(Extracted records)
"""

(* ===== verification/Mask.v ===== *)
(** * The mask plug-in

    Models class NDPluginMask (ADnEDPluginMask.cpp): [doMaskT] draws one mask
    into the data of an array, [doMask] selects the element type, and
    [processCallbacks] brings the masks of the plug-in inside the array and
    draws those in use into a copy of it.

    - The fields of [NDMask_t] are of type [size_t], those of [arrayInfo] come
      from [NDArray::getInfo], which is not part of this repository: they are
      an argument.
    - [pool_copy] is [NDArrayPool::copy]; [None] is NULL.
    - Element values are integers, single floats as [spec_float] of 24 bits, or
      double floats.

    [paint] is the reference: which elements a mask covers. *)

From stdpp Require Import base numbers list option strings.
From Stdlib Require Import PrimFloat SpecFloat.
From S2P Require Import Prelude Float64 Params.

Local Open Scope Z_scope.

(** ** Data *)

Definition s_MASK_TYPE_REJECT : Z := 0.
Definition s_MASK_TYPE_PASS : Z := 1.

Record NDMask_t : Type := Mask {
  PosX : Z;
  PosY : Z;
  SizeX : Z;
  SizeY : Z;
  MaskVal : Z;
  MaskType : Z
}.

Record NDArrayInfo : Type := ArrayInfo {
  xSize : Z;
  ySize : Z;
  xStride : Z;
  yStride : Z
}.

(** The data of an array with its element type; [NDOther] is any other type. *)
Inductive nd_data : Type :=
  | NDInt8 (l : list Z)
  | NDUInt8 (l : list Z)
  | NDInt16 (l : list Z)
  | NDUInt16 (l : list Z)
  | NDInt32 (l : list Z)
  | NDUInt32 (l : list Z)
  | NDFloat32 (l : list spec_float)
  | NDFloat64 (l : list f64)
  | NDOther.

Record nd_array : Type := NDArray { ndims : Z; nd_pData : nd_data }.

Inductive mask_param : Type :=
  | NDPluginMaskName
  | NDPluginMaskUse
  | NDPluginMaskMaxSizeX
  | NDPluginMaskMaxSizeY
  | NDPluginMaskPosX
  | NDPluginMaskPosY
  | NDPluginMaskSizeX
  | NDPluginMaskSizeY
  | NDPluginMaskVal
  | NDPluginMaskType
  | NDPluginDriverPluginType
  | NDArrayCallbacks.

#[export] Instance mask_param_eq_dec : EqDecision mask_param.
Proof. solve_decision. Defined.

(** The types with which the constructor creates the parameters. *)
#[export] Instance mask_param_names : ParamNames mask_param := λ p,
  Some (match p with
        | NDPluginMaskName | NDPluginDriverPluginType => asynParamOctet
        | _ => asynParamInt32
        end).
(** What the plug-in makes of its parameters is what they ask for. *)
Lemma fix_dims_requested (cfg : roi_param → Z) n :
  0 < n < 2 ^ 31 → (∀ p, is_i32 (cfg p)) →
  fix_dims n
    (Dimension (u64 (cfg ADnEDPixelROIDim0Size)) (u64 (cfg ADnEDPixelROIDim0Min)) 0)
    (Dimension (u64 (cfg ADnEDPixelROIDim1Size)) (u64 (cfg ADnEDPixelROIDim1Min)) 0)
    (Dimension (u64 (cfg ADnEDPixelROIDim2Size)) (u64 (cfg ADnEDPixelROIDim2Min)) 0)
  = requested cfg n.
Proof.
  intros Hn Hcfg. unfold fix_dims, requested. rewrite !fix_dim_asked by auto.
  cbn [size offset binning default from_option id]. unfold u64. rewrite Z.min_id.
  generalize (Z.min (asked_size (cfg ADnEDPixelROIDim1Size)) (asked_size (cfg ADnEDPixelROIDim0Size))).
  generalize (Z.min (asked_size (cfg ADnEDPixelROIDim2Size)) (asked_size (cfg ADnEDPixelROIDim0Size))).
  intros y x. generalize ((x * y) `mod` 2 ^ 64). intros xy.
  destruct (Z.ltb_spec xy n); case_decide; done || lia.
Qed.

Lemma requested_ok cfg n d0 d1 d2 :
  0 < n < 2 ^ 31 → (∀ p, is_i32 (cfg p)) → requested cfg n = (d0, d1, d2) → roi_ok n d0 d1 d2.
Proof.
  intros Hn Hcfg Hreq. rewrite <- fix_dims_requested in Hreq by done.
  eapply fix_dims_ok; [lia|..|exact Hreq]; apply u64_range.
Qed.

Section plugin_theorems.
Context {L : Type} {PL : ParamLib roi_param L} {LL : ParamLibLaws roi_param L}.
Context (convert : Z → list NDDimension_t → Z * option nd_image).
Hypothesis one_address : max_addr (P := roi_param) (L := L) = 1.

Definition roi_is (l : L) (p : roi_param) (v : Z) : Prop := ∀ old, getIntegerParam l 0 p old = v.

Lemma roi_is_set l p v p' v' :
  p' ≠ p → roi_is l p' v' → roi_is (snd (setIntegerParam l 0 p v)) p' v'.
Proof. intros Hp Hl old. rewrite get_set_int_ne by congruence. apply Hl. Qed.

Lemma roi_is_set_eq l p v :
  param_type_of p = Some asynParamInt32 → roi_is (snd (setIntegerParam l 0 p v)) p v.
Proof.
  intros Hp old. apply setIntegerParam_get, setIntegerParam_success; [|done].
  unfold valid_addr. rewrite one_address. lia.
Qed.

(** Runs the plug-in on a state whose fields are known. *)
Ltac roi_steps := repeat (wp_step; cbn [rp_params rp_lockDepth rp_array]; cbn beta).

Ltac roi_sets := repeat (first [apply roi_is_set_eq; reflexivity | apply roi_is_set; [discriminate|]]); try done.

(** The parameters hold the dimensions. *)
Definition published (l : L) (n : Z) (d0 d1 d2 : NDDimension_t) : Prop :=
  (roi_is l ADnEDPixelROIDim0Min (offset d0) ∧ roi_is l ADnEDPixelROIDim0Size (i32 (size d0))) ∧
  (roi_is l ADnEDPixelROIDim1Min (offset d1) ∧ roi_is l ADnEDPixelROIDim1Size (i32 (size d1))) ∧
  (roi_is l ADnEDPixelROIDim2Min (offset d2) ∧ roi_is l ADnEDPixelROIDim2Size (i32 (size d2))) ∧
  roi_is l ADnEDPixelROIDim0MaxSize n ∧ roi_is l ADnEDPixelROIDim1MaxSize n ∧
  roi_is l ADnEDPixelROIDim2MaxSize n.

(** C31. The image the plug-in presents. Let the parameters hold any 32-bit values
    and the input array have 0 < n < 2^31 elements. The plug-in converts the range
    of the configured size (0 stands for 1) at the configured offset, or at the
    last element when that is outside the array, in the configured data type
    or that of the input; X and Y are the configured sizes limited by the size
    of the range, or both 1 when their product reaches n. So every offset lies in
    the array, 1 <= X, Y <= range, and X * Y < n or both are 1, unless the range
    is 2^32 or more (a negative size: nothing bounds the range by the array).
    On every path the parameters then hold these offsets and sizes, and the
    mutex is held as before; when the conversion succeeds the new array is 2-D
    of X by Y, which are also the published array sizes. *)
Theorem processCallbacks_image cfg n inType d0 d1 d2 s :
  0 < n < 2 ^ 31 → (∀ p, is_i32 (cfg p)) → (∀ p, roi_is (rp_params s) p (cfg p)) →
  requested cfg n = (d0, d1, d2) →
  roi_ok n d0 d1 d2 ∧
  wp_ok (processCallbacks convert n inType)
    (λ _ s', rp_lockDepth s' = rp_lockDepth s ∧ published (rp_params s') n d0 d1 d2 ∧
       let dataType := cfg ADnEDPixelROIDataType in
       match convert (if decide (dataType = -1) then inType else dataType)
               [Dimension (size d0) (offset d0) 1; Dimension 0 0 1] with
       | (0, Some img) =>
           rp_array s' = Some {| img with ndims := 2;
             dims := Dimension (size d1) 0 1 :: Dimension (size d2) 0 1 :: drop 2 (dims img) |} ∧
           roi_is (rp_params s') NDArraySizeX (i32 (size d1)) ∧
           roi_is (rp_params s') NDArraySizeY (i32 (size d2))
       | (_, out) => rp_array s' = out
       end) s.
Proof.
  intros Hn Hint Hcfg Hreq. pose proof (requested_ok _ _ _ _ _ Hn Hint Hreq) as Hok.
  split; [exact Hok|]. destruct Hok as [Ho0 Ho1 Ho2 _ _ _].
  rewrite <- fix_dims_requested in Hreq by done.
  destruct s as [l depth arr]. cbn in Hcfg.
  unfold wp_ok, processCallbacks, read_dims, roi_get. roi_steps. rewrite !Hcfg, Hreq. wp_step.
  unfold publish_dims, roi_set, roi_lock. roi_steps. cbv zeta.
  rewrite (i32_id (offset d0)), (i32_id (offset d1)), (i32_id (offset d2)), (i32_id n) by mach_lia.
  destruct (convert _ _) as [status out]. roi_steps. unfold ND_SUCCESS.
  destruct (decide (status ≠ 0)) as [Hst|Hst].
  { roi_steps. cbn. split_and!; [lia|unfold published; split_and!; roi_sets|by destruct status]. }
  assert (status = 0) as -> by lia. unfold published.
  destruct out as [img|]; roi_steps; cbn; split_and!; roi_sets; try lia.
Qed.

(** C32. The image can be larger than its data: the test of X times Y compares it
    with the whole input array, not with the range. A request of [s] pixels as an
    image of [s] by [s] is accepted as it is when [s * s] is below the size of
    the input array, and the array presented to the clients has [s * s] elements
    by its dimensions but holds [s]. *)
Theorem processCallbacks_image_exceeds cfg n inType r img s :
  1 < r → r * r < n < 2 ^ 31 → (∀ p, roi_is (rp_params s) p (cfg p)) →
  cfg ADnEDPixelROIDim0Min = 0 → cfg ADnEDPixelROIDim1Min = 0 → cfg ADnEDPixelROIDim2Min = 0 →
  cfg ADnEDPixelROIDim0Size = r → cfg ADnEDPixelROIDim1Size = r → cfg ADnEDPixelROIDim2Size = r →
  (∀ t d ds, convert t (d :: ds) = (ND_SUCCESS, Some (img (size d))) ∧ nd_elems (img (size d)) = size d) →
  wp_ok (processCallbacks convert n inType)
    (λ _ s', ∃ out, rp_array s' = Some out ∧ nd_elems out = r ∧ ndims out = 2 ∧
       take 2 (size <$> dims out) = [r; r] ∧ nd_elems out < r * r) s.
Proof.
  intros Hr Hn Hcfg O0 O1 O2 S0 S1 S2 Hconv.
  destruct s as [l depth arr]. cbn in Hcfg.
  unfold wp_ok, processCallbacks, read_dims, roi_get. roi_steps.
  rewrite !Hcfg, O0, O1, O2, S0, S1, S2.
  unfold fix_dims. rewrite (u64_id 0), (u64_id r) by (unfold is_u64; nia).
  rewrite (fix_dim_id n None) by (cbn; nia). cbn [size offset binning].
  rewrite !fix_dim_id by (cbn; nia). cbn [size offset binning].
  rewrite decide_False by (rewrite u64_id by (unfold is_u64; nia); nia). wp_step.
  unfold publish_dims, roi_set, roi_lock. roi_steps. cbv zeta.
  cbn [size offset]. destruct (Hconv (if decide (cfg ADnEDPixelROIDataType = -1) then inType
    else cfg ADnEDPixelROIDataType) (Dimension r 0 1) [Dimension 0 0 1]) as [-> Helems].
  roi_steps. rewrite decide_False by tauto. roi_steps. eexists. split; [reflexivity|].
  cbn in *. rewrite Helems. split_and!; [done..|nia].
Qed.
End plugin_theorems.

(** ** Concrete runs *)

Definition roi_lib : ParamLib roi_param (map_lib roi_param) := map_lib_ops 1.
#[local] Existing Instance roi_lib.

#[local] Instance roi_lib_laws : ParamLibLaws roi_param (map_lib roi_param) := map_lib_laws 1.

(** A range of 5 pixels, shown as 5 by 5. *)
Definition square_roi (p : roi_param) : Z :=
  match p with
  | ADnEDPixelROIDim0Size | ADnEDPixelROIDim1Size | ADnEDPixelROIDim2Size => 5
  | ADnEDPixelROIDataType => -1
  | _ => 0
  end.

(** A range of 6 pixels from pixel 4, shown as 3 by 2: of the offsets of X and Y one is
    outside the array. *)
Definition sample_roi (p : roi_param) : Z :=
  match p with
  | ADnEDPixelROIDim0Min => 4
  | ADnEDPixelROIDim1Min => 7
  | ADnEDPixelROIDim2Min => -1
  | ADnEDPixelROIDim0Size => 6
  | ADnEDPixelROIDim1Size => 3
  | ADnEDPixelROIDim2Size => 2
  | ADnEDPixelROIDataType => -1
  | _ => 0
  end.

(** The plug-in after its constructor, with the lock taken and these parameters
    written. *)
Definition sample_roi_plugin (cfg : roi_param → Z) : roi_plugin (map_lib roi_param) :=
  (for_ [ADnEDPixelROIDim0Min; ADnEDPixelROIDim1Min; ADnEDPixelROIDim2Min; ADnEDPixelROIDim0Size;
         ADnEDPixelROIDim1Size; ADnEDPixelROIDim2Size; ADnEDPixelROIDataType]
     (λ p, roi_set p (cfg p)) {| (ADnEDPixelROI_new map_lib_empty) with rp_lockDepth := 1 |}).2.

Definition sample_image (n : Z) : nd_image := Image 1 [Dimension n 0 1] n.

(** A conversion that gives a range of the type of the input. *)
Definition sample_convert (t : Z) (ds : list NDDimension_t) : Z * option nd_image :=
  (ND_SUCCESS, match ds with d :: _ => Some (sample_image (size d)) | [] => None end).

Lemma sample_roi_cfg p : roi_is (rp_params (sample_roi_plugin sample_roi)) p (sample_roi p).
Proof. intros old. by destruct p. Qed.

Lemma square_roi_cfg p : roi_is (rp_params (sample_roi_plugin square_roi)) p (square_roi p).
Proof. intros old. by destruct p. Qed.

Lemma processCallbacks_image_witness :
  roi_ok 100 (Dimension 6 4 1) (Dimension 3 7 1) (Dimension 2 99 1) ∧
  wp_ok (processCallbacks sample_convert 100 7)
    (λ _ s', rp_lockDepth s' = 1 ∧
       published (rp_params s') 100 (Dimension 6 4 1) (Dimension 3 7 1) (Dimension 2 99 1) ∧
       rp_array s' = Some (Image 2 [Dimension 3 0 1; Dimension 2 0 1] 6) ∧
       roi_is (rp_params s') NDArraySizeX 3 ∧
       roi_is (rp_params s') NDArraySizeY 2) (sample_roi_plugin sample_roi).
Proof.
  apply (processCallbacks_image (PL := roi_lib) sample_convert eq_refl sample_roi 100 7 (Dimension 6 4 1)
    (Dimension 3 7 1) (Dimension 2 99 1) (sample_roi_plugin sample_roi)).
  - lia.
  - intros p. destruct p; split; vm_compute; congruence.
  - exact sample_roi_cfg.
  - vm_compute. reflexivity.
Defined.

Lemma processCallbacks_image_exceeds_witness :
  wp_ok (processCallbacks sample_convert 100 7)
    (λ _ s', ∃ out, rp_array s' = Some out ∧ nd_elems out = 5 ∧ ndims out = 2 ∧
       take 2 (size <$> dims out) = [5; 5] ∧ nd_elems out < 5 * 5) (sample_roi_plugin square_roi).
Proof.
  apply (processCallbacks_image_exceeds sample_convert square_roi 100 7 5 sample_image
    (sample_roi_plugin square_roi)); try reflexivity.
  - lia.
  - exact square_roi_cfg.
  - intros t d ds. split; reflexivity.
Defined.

"""
"""

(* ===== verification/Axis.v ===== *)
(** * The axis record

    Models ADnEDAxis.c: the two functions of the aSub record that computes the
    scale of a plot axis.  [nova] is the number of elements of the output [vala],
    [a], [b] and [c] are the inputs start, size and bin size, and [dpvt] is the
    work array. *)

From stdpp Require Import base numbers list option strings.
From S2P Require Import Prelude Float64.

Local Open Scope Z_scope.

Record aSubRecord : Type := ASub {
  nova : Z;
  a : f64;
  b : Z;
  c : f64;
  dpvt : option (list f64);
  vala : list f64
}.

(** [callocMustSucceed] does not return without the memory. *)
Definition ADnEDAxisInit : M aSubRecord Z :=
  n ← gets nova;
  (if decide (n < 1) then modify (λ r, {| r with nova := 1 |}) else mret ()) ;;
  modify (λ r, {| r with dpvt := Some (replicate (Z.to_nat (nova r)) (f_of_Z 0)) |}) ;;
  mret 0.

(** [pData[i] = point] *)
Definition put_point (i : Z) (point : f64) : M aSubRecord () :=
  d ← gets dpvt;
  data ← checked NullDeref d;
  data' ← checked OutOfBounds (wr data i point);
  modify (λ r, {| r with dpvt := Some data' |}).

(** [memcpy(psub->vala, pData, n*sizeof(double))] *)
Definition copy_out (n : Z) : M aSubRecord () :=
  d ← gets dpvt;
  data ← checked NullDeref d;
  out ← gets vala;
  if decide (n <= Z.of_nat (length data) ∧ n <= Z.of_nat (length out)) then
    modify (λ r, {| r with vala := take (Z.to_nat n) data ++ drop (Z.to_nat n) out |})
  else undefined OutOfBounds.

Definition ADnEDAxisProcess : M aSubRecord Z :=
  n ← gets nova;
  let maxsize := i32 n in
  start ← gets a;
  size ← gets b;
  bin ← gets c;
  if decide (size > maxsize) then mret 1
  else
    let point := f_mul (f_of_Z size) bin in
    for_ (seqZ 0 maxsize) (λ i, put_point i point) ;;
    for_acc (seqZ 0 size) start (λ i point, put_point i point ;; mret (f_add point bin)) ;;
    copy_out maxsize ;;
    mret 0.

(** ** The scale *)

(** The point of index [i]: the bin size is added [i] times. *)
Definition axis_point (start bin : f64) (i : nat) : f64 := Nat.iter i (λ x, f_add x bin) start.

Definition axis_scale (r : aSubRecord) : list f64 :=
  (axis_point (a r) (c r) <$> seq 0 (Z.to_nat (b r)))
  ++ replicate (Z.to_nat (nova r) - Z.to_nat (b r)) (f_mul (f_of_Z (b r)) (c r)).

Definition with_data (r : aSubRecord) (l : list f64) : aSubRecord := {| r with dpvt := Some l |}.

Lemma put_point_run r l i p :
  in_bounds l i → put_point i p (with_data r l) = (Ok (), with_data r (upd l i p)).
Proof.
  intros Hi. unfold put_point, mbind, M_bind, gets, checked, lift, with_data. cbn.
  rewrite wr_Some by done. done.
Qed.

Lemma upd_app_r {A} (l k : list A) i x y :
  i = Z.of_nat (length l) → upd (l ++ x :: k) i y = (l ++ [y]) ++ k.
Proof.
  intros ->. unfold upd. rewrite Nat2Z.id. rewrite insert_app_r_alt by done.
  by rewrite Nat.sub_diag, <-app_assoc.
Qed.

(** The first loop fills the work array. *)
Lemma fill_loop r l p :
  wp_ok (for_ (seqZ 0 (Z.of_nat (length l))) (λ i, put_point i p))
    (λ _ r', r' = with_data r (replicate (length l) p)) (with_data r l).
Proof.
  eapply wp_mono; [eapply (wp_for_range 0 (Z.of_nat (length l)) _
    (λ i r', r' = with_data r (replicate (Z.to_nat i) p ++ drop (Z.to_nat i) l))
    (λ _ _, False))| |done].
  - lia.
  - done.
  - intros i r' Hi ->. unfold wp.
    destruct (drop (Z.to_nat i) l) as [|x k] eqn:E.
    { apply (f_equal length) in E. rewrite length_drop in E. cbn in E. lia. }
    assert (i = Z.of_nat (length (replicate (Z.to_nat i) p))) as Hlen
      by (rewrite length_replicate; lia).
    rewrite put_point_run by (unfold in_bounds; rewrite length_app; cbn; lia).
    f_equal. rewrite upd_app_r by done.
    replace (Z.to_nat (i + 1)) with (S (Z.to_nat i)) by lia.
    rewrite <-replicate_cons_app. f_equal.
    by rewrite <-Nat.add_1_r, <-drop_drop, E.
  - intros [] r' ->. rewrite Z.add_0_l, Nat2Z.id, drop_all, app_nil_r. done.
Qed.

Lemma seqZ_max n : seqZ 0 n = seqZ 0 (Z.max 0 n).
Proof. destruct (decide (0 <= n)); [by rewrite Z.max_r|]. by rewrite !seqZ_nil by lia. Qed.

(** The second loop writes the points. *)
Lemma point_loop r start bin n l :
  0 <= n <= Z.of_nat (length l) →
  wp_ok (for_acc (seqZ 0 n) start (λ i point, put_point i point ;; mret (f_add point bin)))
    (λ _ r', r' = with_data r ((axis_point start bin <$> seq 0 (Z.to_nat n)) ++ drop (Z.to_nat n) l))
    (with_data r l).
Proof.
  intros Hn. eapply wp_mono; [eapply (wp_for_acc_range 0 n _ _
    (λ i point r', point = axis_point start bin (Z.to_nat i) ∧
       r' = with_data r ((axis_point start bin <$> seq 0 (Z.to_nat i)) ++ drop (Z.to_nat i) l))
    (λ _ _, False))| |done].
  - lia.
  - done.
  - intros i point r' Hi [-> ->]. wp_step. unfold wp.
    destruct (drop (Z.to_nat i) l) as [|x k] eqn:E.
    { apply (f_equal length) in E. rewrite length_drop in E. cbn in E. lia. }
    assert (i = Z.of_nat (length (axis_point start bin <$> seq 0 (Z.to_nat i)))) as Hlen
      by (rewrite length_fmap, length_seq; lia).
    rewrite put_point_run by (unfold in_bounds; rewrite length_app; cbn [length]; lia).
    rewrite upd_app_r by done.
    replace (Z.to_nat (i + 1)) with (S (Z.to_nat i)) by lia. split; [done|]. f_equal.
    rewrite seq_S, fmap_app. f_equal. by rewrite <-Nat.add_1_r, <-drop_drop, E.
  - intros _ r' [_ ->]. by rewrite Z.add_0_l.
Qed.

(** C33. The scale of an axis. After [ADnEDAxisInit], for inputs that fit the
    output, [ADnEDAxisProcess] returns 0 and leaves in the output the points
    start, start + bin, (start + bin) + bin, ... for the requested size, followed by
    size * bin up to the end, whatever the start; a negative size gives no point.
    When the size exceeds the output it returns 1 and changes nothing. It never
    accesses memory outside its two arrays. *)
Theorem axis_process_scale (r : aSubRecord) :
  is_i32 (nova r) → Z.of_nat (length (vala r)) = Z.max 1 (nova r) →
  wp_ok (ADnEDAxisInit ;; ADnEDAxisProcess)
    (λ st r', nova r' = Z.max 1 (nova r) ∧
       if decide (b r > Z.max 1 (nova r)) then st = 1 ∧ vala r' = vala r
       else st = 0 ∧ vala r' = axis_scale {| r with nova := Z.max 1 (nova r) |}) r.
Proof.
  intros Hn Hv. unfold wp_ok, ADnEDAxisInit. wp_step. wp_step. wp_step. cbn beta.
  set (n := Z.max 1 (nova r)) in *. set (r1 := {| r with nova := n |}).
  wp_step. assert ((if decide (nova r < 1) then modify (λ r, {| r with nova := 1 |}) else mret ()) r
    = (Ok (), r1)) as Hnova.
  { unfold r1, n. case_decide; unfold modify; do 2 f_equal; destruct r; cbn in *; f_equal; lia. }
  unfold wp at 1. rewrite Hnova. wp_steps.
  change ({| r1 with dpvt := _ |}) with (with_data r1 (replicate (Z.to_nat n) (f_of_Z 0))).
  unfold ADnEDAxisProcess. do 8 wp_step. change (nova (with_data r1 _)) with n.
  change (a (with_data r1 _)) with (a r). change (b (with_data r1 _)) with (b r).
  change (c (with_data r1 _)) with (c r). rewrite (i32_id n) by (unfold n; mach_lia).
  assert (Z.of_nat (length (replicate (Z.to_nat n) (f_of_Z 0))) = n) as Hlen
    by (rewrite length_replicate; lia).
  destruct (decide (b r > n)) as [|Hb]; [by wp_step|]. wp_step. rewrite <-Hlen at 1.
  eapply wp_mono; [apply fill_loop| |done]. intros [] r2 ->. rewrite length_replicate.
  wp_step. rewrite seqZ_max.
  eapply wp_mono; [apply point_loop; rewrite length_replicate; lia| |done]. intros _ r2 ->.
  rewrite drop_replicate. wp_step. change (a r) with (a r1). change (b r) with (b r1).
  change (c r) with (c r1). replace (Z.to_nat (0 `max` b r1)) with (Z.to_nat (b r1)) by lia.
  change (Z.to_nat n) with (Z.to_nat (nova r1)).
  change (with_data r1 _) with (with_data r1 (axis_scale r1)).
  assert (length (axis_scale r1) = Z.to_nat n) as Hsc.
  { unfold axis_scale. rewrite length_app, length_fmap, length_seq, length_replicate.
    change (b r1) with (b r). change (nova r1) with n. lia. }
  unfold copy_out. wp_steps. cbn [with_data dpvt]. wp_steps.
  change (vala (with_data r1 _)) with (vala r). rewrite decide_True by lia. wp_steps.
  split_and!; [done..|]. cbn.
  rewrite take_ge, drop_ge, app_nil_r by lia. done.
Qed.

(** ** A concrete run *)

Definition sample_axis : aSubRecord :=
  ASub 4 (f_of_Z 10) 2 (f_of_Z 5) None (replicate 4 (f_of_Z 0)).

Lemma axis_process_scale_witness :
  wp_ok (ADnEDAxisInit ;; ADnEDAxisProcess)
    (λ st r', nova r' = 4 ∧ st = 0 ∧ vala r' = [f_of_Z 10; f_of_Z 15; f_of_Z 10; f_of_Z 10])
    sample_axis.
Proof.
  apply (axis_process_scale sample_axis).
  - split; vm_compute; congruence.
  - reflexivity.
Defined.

"""
"""

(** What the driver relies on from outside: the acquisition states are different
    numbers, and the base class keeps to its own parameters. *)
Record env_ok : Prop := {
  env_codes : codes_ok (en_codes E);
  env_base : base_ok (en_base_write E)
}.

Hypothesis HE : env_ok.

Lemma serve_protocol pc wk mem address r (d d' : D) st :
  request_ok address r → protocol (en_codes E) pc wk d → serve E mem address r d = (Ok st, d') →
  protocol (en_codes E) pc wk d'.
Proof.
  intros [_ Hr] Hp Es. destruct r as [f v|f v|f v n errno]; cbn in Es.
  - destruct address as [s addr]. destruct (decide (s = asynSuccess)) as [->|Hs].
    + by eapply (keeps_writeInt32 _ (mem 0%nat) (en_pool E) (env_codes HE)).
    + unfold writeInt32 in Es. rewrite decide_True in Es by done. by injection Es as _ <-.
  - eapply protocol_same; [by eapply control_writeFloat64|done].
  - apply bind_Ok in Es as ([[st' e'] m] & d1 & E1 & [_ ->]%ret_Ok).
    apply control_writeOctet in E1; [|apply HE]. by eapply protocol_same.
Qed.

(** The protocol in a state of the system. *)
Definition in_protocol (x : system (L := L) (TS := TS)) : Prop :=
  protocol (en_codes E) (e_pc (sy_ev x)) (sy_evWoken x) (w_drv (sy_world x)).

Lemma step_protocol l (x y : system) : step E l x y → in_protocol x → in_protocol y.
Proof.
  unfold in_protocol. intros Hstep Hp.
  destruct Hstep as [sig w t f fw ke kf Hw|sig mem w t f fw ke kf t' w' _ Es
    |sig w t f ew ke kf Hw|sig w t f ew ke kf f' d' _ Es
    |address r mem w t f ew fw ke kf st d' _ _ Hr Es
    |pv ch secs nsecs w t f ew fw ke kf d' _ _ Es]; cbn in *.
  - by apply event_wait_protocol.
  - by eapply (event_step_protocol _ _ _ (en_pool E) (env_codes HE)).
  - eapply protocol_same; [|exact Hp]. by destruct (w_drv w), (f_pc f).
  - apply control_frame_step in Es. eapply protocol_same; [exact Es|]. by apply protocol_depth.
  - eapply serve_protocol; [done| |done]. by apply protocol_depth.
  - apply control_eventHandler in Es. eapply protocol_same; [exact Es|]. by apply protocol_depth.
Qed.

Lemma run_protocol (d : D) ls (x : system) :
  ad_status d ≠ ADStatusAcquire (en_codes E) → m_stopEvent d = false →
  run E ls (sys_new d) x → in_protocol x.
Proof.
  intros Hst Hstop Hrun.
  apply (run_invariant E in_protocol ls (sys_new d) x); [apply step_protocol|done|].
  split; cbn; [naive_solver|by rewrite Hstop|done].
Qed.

"""

#### [Try it]
What lines in the records contain the word "shown"? Return each one.

#### [Written solution]
(** A range of 5 pixels, shown as 5 by 5. *)
(** A range of 6 pixels from pixel 4, shown as 3 by 2: of the offsets of X and Y one is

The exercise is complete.